Problem to work on:
What is needed is every line of the data that includes the word "spare". Please copy each one.

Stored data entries
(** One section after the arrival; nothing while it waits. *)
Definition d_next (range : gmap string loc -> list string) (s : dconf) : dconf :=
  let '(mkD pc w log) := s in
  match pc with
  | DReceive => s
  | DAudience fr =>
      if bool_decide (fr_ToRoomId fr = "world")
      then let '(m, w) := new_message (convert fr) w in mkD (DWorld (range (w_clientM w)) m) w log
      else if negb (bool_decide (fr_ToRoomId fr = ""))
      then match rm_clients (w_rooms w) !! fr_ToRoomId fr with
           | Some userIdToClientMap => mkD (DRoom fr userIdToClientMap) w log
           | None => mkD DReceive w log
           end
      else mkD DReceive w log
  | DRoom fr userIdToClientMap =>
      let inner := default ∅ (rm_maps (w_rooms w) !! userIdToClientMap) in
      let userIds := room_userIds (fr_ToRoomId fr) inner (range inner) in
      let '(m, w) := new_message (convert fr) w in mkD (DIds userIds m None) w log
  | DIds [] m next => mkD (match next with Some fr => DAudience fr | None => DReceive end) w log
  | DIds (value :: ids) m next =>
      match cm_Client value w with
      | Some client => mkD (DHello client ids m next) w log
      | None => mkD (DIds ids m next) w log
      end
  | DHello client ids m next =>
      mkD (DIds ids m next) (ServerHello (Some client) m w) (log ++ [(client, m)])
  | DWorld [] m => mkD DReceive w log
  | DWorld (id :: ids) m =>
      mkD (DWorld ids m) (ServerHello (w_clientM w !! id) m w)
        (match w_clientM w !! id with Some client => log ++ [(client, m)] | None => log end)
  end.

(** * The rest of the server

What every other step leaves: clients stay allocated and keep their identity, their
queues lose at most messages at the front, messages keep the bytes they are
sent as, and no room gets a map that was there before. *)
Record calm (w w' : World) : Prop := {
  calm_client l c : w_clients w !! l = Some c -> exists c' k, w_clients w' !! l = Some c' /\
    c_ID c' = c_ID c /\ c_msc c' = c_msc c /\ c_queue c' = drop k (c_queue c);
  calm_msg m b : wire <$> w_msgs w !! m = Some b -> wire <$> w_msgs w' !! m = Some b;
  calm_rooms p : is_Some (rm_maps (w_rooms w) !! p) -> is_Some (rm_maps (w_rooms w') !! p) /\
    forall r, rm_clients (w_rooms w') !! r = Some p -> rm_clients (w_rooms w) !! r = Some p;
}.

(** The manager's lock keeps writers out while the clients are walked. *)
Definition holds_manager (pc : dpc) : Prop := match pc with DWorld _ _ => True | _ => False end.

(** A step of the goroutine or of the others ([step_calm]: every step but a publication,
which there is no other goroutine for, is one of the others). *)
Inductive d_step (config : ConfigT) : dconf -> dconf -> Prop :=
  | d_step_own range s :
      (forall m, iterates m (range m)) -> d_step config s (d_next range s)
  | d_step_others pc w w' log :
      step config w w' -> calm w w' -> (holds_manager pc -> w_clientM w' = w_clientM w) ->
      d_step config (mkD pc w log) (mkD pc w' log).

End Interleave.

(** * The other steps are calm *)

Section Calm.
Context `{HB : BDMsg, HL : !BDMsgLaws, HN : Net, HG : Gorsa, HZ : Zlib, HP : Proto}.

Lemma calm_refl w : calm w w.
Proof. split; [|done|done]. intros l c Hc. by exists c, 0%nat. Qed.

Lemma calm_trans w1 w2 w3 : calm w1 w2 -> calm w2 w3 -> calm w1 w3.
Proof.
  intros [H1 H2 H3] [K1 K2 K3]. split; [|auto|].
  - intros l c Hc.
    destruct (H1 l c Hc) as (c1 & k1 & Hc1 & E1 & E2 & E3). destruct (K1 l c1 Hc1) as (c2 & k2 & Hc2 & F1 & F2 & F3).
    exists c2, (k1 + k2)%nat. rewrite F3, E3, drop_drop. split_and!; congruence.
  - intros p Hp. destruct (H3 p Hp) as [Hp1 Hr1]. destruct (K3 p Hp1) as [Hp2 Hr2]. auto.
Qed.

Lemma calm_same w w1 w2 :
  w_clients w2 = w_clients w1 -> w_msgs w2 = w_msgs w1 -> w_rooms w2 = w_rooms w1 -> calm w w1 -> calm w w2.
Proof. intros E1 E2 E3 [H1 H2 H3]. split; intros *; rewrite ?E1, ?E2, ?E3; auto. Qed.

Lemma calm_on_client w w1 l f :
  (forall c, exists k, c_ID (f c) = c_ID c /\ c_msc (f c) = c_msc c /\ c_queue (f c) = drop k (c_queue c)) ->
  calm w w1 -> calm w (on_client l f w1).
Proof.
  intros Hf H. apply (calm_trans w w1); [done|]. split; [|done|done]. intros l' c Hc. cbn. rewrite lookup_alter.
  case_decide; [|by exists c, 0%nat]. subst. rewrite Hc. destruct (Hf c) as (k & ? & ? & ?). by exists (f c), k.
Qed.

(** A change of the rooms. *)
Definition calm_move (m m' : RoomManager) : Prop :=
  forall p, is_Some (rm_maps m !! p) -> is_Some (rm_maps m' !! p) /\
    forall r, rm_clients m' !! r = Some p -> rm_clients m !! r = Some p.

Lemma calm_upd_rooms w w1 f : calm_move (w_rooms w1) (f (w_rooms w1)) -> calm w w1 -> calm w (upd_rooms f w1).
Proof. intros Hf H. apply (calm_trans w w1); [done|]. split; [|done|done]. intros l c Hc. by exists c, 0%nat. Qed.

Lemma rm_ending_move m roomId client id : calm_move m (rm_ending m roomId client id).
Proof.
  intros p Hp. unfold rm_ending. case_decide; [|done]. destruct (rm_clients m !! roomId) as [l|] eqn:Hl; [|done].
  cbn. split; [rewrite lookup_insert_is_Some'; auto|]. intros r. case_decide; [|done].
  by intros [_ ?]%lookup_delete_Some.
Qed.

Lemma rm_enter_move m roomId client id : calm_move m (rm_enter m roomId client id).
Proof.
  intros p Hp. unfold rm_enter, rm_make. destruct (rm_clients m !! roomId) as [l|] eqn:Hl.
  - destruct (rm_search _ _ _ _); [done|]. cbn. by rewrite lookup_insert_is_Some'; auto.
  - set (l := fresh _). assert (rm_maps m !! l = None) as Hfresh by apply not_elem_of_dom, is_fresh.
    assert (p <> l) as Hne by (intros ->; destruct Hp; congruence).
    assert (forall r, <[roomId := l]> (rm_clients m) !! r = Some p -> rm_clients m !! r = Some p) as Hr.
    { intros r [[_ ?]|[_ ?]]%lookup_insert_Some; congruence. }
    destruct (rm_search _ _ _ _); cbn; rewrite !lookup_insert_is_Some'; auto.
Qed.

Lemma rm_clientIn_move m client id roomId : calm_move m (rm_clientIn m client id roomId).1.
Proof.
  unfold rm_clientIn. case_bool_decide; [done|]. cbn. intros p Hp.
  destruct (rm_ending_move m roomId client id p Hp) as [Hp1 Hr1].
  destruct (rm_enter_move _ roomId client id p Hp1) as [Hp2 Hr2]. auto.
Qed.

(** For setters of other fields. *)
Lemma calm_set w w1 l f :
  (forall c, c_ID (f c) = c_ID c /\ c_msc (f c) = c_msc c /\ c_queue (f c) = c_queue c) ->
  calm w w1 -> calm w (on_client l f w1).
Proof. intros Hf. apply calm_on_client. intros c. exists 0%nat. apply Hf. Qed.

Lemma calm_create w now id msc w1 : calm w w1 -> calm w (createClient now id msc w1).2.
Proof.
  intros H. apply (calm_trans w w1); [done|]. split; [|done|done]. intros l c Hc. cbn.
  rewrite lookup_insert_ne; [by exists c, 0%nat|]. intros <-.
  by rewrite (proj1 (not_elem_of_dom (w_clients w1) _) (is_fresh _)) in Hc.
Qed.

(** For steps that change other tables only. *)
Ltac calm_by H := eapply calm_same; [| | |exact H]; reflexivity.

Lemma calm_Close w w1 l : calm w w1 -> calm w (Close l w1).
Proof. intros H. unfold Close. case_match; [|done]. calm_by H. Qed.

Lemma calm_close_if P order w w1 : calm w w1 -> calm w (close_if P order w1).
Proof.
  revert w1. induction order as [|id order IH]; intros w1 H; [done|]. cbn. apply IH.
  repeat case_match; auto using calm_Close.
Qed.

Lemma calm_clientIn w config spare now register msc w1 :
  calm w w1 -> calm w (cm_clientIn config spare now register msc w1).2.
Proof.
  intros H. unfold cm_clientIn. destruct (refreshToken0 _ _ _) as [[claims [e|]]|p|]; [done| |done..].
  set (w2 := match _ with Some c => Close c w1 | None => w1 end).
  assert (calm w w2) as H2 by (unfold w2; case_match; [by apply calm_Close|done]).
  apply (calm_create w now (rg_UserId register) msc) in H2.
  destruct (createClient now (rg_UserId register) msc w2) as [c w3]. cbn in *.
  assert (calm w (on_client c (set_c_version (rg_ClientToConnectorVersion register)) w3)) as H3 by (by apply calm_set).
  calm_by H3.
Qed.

* * *

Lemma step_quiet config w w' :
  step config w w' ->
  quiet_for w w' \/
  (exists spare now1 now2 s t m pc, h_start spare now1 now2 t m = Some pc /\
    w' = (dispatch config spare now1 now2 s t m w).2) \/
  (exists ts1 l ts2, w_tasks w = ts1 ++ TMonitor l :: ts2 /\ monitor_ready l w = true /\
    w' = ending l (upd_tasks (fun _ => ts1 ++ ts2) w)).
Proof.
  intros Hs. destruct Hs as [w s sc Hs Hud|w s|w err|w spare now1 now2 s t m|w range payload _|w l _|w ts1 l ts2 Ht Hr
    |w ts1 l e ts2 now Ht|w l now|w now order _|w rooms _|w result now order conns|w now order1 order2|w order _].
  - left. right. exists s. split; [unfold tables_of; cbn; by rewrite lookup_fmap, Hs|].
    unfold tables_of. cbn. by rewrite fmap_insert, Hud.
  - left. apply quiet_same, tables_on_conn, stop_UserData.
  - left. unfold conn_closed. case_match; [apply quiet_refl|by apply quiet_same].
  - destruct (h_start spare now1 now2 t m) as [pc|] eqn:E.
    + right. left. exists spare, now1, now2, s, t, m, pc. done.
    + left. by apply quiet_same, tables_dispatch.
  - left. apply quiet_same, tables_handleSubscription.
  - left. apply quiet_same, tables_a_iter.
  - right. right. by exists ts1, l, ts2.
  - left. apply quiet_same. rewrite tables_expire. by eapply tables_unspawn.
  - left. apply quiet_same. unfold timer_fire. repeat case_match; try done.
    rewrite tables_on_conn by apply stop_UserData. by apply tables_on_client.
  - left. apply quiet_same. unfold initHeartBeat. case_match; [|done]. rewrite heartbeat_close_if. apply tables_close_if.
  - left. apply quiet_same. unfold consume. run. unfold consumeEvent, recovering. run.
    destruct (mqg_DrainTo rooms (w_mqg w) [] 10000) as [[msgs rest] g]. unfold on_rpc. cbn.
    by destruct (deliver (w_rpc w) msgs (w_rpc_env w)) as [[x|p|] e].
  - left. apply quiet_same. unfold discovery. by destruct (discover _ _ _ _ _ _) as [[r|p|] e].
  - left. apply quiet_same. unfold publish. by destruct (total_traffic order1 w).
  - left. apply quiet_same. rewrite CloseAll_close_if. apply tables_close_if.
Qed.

Task response:
Lemma calm_clientIn w config spare now register msc w1 :
  calm w w1 -> calm w (cm_clientIn config spare now register msc w1).2.
  (exists spare now1 now2 s t m pc, h_start spare now1 now2 t m = Some pc /\
    w' = (dispatch config spare now1 now2 s t m w).2) \/
  intros Hs. destruct Hs as [w s sc Hs Hud|w s|w err|w spare now1 now2 s t m|w range payload _|w l _|w ts1 l ts2 Ht Hr
  - destruct (h_start spare now1 now2 t m) as [pc|] eqn:E.
    + right. left. exists spare, now1, now2, s, t, m, pc. done.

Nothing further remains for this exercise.